Making Reopening Schools a Wedge Issue Is Shameful

School opening, like mask wearing, has become a wedge issue in national politics. 
 
First, Senator Rand Paul attacked Dr. Anthony Fauci for excess caution on the topic. Now President Trump is demanding that all schools return to full in-person mode in the fall, and has threatened to cut funding for schools that don’t. The President has also tweeted, “Corrupt Joe Biden and the Democrats don’t want to open schools in the Fall for political reasons, not for health reasons! They think it will help them in November.”
 
It’s unfortunate that the president has turned the nation’s school children into political pawns. But partisan squabbling about school opening is like debating what days the cow should be required to jump over the moon. Nature is in charge, not politicians. Everyone from pediatricians to employers to burned-out parents and bored teachers wishes schools could open just as they did in fall 2019.
 
Some parents are apparently ready to disregard the risks, and national politicians might persuade a few more.
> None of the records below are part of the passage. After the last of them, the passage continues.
(** X11. An install retags the line and keeps its other bytes: after [a1]
    and then [a2] (same index, another tag, disjoint bytes) were installed,
    [a1] misses, and the address of the block of [a2] at the offset of [a1]
    hits with the word written for [a1]: bytes of the evicted block are
    served under the new tag. *)
Theorem retag_serves_evicted_bytes c level a1 a2 a3 w1 w2 d s1 s2 s3 :
  wfb c = true -> 0 <= level < levels c ->
  is_u32 w1 ->
  fits_lineb c a1 level = true -> fits_lineb c a2 level = true ->
  decompose c level a1 = Value s1 ->
  decompose c level a2 = Value s2 ->
  decompose c level a3 = Value s3 ->
  slot_index s1 = slot_index s2 ->
  slot_tag s1 <> slot_tag s2 ->
  slot_offset s1 + 4 <= slot_offset s2 \/ slot_offset s2 + 4 <= slot_offset s1 ->
  slot_tag s3 = slot_tag s2 ->
  slot_offset s3 = slot_offset s1 ->
  exists c1 c2,
    update_cache c level a1 w1 = Value c1
    /\ update_cache c1 level a2 w2 = Value c2
    /\ search_cache c2 level a1 d = Value (false, d)
    /\ search_cache c2 level a3 d = Value (true, w1).
Proof.
  intros Hwf Hl Hw1 Hfit1 Hfit2 Hs1 Hs2 Hs3 Hidx Htag Hdis Htag3 Hoff3.
  destruct (update_cache_hits c level a1 w1 Hwf Hl Hfit1) as (c1 & E1 & Hhit1).
  pose proof (update_cache_wfb _ _ _ _ _ E1 Hwf) as Hwf1.
  pose proof (update_cache_config _ _ _ _ _ E1) as (_ & Hlsz & _ & Hlv & _).
  assert (Hfit2' : fits_lineb c1 a2 level = true)
    by (unfold fits_lineb in *; rewrite Hlsz; exact Hfit2).
  assert (Hl1 : 0 <= level < levels c1) by (rewrite Hlv; exact Hl).
  destruct (update_cache_hits c1 level a2 w2 Hwf1 Hl1 Hfit2') as (c2 & E2 & _).
  pose proof (update_cache_decompose _ _ _ _ _ _ _ _ E1 Hs1) as D1.
  pose proof (update_cache_decompose _ _ _ _ _ _ _ _ E1 Hs2) as D2.
  pose proof (update_cache_decompose _ _ _ _ _ _ _ _ E1 Hs3) as D3.
  exists c1, c2. split; [exact E1|]. split; [exact E2|].
  split; [eapply (install_evicts c1 level a2 w2 c2 a1 d s1 s2); eauto|].
  destruct (wfb_level c1 level Hwf1 Hl1)
    as (lv & cs & ls & lat & Elv & Ecs & Els & Elat & Hls & Hn & Hlen & Hlines).
  apply decompose_inv in D1 as (lsa & lva & _ & Elsa & Elva & _ & _ & ->).
  apply decompose_inv in D2 as (lsb & lvb & _ & Elsb & Elvb & _ & _ & ->).
  apply decompose_inv in D3 as (lsc & lvc & _ & Elsc & Elvc & _ & _ & ->).
  assert (lsa = ls) by congruence. assert (lva = lv) by congruence.
  assert (lsb = ls) by congruence. assert (lvb = lv) by congruence.
  assert (lsc = ls) by congruence. assert (lvc = lv) by congruence.
  subst lsa lva lsb lvb lsc lvc.
  cbn [slot_index slot_tag slot_offset] in Hidx, Htag, Hdis, Htag3, Hoff3.
  pose proof (fits_lineb_inv _ _ _ _ Els Hfit2') as Hoff2.
  assert (Hoff1 : a1 mod ls + 4 <= ls).
  { apply (fits_lineb_inv c1 a1 level ls Els).
    unfold fits_lineb in *. rewrite Hlsz. exact Hfit1. }
  pose proof (index_in_level (a2 / ls) _ Hn) as Hi2.
  destruct (lookup_lt_is_Some_2 lv
    (Z.to_nat (wrap32 ((a2 / ls) mod Z.of_nat (length lv))))) as [line Eline]; [lia|].
  assert (Hline : Z.of_nat (length (data line)) = ls)
    by (eapply (proj1 (Forall_lookup _ _) Hlines); exact Eline).
  specialize (Hhit1 Hw1 d).
  rewrite (search_cache_eq c1 level a1 d ls lv line) in Hhit1; auto; try lia.
  2:{ rewrite Hidx. exact Eline. }
  assert (Hload : load_bytes (data line) (a1 mod ls) [0; 1; 2; 3] 0 = Value w1).
  { destruct (valid line && (tag line =? a1 / ls)); [|discriminate].
    destruct (load_bytes (data line) (a1 mod ls) [0; 1; 2; 3] 0) as [w0|];
      cbn [obind] in Hhit1; [|discriminate].
    injection Hhit1 as ->. reflexivity. }
  rewrite (install_exposes_line c1 level a2 w2 c2 a3 d ls lv line); auto; try lia.
  rewrite Hoff3, Hload. reflexivity.
Qed.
But people who live in extended families with elderly relatives, educators with risk factors including age, and Black and Hispanic parents who are more likely to know people who have been sickened by or died of COVID-19 won’t accept bombast as a substitute for fact.  
 
In interviews conducted this month, big-city superintendents told us they feared that thousands of parents would keep their kids out of schools, waiting to see how safe they were. The same with teachers: no one knows how many will retire at the last minute or insist on teaching and tutoring from home.
 
Individual beliefs and behavior, not policy, will determine whether kids come to school. Other events that are out of politicians’ control will determine whether schools can stay open. If a new study showing long-term harm to children who contract COVID-19 were to appear, or local spikes in infections forced everyone back into their homes, schools would shut down again. Changing public health conditions have forced schools to close in countries that reopened schools quickly, like Israel, France and Hong Kong.
 
A return to school is a lot like reopening the economy. It’s sorely needed, but if done carelessly or too soon it can hurt the cause it was supposed to help. In the unlikely event President Trump got his way and all schools reopened in full in-person mode, his electoral prospects, and the economy, could be in worse shape than they are right now.
 
We have studied school districts’ response ever since the COVID-19 crisis began in March. Most are planning for contingencies and getting ready to assemble kids in smaller groups and help them learn part-time from home. Some are getting ready to greatly expand remote learning if another shutdown is necessary. The next year will be difficult, even for those best prepared, and some schools and districts might find that even smart contingency planning was not enough.
 
School reopening will complicate local politics. Employers, eager and reluctant parents, younger and older teachers, and aspiring online education vendors will try to tilt district practice in their preferred direction. No two localities will have the same set of needs, district capacities, risk factors, and current rates of virus reproduction.
 
Local leaders need evidence (about good ways of mixing in-person and online learning, safe spaces for in-person schooling, and virus exposure testing) and flexible funding. The federal government could provide a lot of what’s needed, if its top leaders were committed to problem-solving—not looking for wedge issues.
 
It’s ironic that a Republican president should try to bully local educators. Republicans rejected George W. Bush’s No Child Left Behind and Barack Obama’s Race to the Top as violations of the norm of local control. Trump’s new demands are more preemptive, blind to risks and needs, and destructive of local control than any previous federal program.
 
School opening is hopeless as a wedge issue: parents and educators will do what they must to preserve health and safety, no matter what politicians say. Aspirants for national office who press for unrealistic actions risk looking out of touch and powerless.